◆ **DATA EXTRACT**:
------------------------------
(* ===== verification/_CoqProject ===== *)
-Q . S2P
Prelude.v
Time.v
Double.v
TimeDouble.v
PriorityQueue.v
Store.v
TaskRunner.v
Worker.v
WorkerKeys.v
WorkerLoop.v
ThreadWorker.v
ThreadNames.v
LoopWorkerAndroid.v
LoopWorkerIos.v
Turns.v
GracefulExit.v
WorkerManager.v
Resizing.v
ThreadSafeQueue.v
SpscQueue.v
Threads.v
MpmcQueue.v
MpmcReplay.v
MpmcConcurrent.v
Platform.v
TaggedPointer.v
MpmcList.v
MpmcListSpsc.v
ThreadPool.v
Base64.v
UnicodeStringView.v
StringTyping.v
Printing.v
Logging.v
Timer.v
EndToEnd.v
TimerLoop.v
RepeatingLoop.v
RestartLoop.v
IdleLoop.v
------------------------------
◆ **REQUIRED WORK**: Find the line with "SpscQueue.v" in the entries above. Retype it and each line after it, exactly, through the line with "RepeatingLoop.v", and stop there.

◆ **FINISHED TASK**:
SpscQueue.v
Threads.v
MpmcQueue.v
MpmcReplay.v
MpmcConcurrent.v
Platform.v
TaggedPointer.v
MpmcList.v
MpmcListSpsc.v
ThreadPool.v
Base64.v
UnicodeStringView.v
StringTyping.v
Printing.v
Logging.v
Timer.v
EndToEnd.v
TimerLoop.v
RepeatingLoop.v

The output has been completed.